年長上級の女学生が、新入下級の罪のない愛くるしい年少のお嬢さんを見染め、アア可愛らしいと思うと、これを『御連中』といって、同級中最も神前な友人四五人乃至五六人から出来上がっている団体に向かい、『私新入学の誰々さんが可愛らしいから、お目にしたいのですが、何でしょう』と相談をかける、お目とは愛人が愛人を呼ぶ隠語なのである。

相談を受けた御連中のうち、その名指された可憐の少女に対する先愛者がなければ、『それでは取持ましょう』ということになる。 相談主の女学生は、大喜びで、直に由縁の紫、或は燃る想の紅のリボンを御連中に渡す、御連中はきわめて秘密に其愛された少女を呼んで、そとこれまでの成行きを囁きつつ、リボンを手渡しするのである。 少女若し黙して、其のリボンを受取り、緑艶やかな髪に結べば、相談即ち纏った験で相愛いとも濃かに相呼ぶにお目さんお目さんの隠語を以てするようになる。

—『ムラサキ』1910年10月[2]

とくに少女小説の先駆けである吉屋信子(同性愛者であり、作品にもその傾向が強く認められる物が多い)の花物語少女画報に掲載されブームになったことで「エス」を扱った作品が相次いで登場し、ついで「少女の友」に似たような作品が大量に掲載され、1930年代にピークを迎えた。

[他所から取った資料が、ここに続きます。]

(* ===== verification/RunQueue.v ===== *)
(** * The run-queue ([q_push], [q_pop], src/coroutine.c lines 107-121)

    The circular buffer of READY coroutines, its abstract specification as a
    FIFO list, and the refinement between the two. *)

From stdpp Require Import gmap.
From S2P Require Import Prelude Ring Machine State.

Section run_queue.
Context {L U : Type} `{Allocator}.
Implicit Types w : world L U.

Definition get_S : M L U Sched := se_gets w_S.
Definition mod_S (f : Sched → Sched) : M L U unit :=
  se_modify (λ w, set_S (f (w_S w)) w).

(** [a\[i\]] for an array of the scheduler. *)
Definition array_get {A} (a : list A) (i : Z) : M L U A :=
  se_some (zlookup a i) BadIndex.

Definition q_push (co : ptr) : M L U unit :=
  s ← get_S;
  _ ← se_assert (s_q_size s <? QUEUE_CAP) AssertQueueOverflow;
  _ ← se_assert (in_bounds (s_queue s) (s_q_tail s)) BadIndex;
  _ ← mod_S (with_queue (zinsert (s_q_tail s) co (s_queue s)));
  t ← int_add IntOverflow (s_q_tail s) 1;
  _ ← mod_S (with_q_tail (Z.rem t QUEUE_CAP));
  n ← int_add IntOverflow (s_q_size s) 1;
  mod_S (with_q_size n).

Definition q_pop : M L U ptr :=
  s ← get_S;
  if s_q_size s =? 0 then mret NULL
  else
    co ← array_get (s_queue s) (s_q_head s);
    h ← int_add IntOverflow (s_q_head s) 1;
    _ ← mod_S (with_q_head (Z.rem h QUEUE_CAP));
    n ← int_add IntOverflow (s_q_size s) (-1);
    _ ← mod_S (with_q_size n);
    mret co.

(** ** The state after each operation *)

Definition pushed (co : ptr) (s : Sched) : Sched :=
  MkSched (s_all s) (s_count s) (zinsert (s_q_tail s) co (s_queue s))
    (s_q_head s) (Z.rem (s_q_tail s + 1) QUEUE_CAP) (s_q_size s + 1)
    (s_running s).
Definition popped (s : Sched) : Sched :=
  MkSched (s_all s) (s_count s) (s_queue s)
    (Z.rem (s_q_head s + 1) QUEUE_CAP) (s_q_tail s) (s_q_size s - 1)
    (s_running s).

Lemma q_push_ok w co l :
  ring_rep (w_S w) l → Z.of_nat (length l) < QUEUE_CAP →
  q_push co w = Ok (set_S (pushed co (w_S w)) w, ()).
Proof.
  intros Hr Hl. pose proof (rr_tail_bound _ _ Hr) as Ht.
  pose proof (rr_size _ _ Hr) as Hs. pose proof (rr_length _ _ Hr) as Hlen.
  cbn in Ht, Hs, Hlen.
  consts. unfold q_push, get_S, se_gets. se_step.
  erewrite se_bind_ok; [|apply se_assert_true, Z.ltb_lt; lia].
  erewrite se_bind_ok; [|apply se_assert_true, in_bounds_true; lia].
  se_step.
  erewrite se_bind_ok; [|apply int_add_ok; lia].
  se_step.
  erewrite se_bind_ok; [|apply int_add_ok; lia].
  reflexivity.
Qed.

Lemma pushed_rep s co l :
  ring_rep s l → Z.of_nat (length l) < QUEUE_CAP →
  ring_rep (pushed co s) (l ++ [co]).
Proof. intros Hr Hl. by eapply (ring_push_rep s). Qed.

Lemma q_pop_empty w : ring_rep (w_S w) [] → q_pop w = Ok (w, NULL).
Proof.
  intros Hr. unfold q_pop, get_S, se_gets. se_step.
  pose proof (rr_size _ _ Hr) as Hs. cbn in Hs. by rewrite Hs.
Qed.

Lemma q_pop_ok w co l :
  ring_rep (w_S w) (co :: l) →
  q_pop w = Ok (set_S (popped (w_S w)) w, co).
Proof.
  intros Hr. pose proof (rr_head _ _ Hr) as Hh. pose proof (rr_size _ _ Hr) as Hs.
  pose proof (rr_fits _ _ Hr) as Hf. pose proof (ring_pop_head _ _ _ Hr) as Hhd.
  cbn in Hh, Hs, Hf, Hhd. consts.
  unfold q_pop, get_S, se_gets. se_step.
  rewrite (proj2 (Z.eqb_neq _ _)) by lia.
  unfold array_get. erewrite se_bind_ok; [|by apply se_some_ok].
  erewrite se_bind_ok; [|apply int_add_ok; lia].
  se_step.
  erewrite se_bind_ok; [|apply int_add_ok; lia].
  reflexivity.
Qed.

Lemma popped_rep s co l : ring_rep s (co :: l) → ring_rep (popped s) l.
Proof. intros Hr. by eapply (ring_pop_rep s). Qed.

(** ** Specification: a bounded FIFO *)

Definition fifo_push (co : ptr) (l : list ptr) : option (list ptr) :=
  if (length l <? Z.to_nat QUEUE_CAP)%nat then Some (l ++ [co]) else None.
Definition fifo_pop (l : list ptr) : ptr * list ptr :=
  match l with [] => (NULL, []) | co :: l => (co, l) end.

(** Everything in a state but the run-queue. *)
Definition same_but_queue w w' : Prop :=
  w' = set_S (MkSched (s_all (w_S w)) (s_count (w_S w)) (s_queue (w_S w'))
                (s_q_head (w_S w')) (s_q_tail (w_S w')) (s_q_size (w_S w'))
                (s_running (w_S w))) w.
End run_queue.

Section run_queue_props.
Context {L U : Type} `{Allocator}.
Implicit Types w : world L U.

(** C17: [q_push] refines the push of a bounded FIFO list: it appends and
    changes nothing else while there is room, and stops the program with
    the overflow assertion (and with nothing else: no index leaves the array,
    no index computation overflows) when the queue is full. *)
Theorem q_push_refines w co l :
  ring_rep (w_S w) l →
  match fifo_push co l with
  | Some l' => ∃ w', q_push co w = Ok (w', ()) ∧ ring_rep (w_S w') l'
                     ∧ same_but_queue w w'
  | None => q_push co w = Err AssertQueueOverflow
  end.
Proof.
  intros Hr. unfold fifo_push. pose proof (rr_size _ _ Hr) as Hs. cbn in Hs.
  destruct (Nat.ltb_spec (length l) (Z.to_nat QUEUE_CAP)) as [Hlt|Hge].
  - assert (Z.of_nat (length l) < QUEUE_CAP) by lia.
    eexists. split; [by eapply q_push_ok|]. split; [|done].
    by apply pushed_rep.
  - unfold q_push, get_S, se_gets. se_step. apply se_bind_err.
    unfold se_assert. by rewrite (proj2 (Z.ltb_ge _ _)) by lia.
Qed.

(** [q_pop] refines the pop of that list: it never fails, returns the
    oldest element (or a null pointer when there is none) and changes nothing
    but the queue. *)
Theorem q_pop_refines w l :
  ring_rep (w_S w) l →
  ∃ w', q_pop w = Ok (w', (fifo_pop l).1) ∧ ring_rep (w_S w') (fifo_pop l).2
        ∧ same_but_queue w w'.
Proof.
  intros Hr. destruct l as [|co l]; cbn.
  - exists w. split_and!; [by apply q_pop_empty|done|]. by destruct w as [[]].
  - eexists. split; [by eapply q_pop_ok|]. split; [|done].
    by eapply popped_rep.
Qed.
End run_queue_props.

Lemma zero_sched_rep : ring_rep zero_sched [].
Proof. by apply ring_init_rep. Qed.

(** ** Concrete queues: one that wraps around, and a full one *)

Module RunQueueDemo.
(** An allocator that never has a block. *)
#[local, refine] Instance no_heap : Allocator := {|
  alloc_state := (); alloc_block σ _ _ := (σ, None)
|}.
Proof. done. Defined.

Definition sched_with (q : list ptr) (h t n : Z) : world () () :=
  set_S (MkSched (s_all zero_sched) 0 q h t n NULL) (init_world (() : alloc_state) () ()).

Definition empty : world () () := sched_with (s_queue zero_sched) 0 0 0.
(** Three coroutines, at indices 1022, 1023 and 0. *)
Definition wrapped : world () () :=
  sched_with (<[0%nat := 48]> (<[1023%nat := 32]> (<[1022%nat := 16]>
    (replicate (Z.to_nat QUEUE_CAP) NULL)))) 1022 1 3.
Definition full : world () () :=
  sched_with (replicate (Z.to_nat QUEUE_CAP) 16) 5 5 QUEUE_CAP.

Lemma q_push_refines_witness :
  (∃ w', q_push 64 wrapped = Ok (w', ()) ∧ ring_rep (w_S w') [16; 32; 48; 64]
         ∧ same_but_queue wrapped w')
  ∧ q_push 64 full = Err AssertQueueOverflow.
Proof.
  assert (ring_rep (w_S wrapped) [16; 32; 48]) as Hw.
  { apply ring_test_list; by vm_compute. }
  assert (ring_rep (w_S full) (replicate (Z.to_nat QUEUE_CAP) 16)) as Hf.
  { apply ring_test_list; by vm_compute. }
  split.
  - apply (q_push_refines wrapped 64 _ Hw).
  - apply (q_push_refines full 64 _ Hf).
Defined.

Lemma q_pop_refines_witness :
  (∃ w', q_pop wrapped = Ok (w', 16) ∧ ring_rep (w_S w') [32; 48]
         ∧ same_but_queue wrapped w')
  ∧ ∃ w', q_pop empty = Ok (w', NULL) ∧ ring_rep (w_S w') [].
Proof.
  assert (ring_rep (w_S wrapped) [16; 32; 48]) as Hw.
  { apply ring_test_list; by vm_compute. }
  split.
  - apply (q_pop_refines wrapped _ Hw).
  - destruct (q_pop_refines empty [] zero_sched_rep)
      as (w' & ? & ? & _). by exists w'.
Defined.
End RunQueueDemo.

例えば吉屋信子の『わすれなぐさ』『街の子だち』、川端康成中里恒子)『乙女の港』などの、女学校のありようをリアルに描いた作品がそうである。支持の背景には女子中等教育の普及により女学生と女学校の卒業生が増えたことがある。エスはこうした文学の世界にはっきりとした輪郭を示し、小説世界は現実のありふれた少女同士の関係を装飾し、特別な関係に仕立て上げる装置として機能した。投稿や小説中にははっきりと「愛」「愛情」と形容されている。ただし当時は内務省図書課が同性愛の描写を監視しており、小説の中における少女たちの肉体的な接触は制限されていた[3]。当時の女学校には同じような意味を表す「ストローク」「クロスゲーム」といった隠語もあり、また少女雑誌の投稿に同級生や女教師、女子運動選手などへのエスを思わせるものが、編集者を辟易させるほど多くみられたことから、エスが女学生文化のひとつであり一般的な関係だったことをうかがわせている[1][2]。 以下に実際の少女雑誌の投稿文を掲げる。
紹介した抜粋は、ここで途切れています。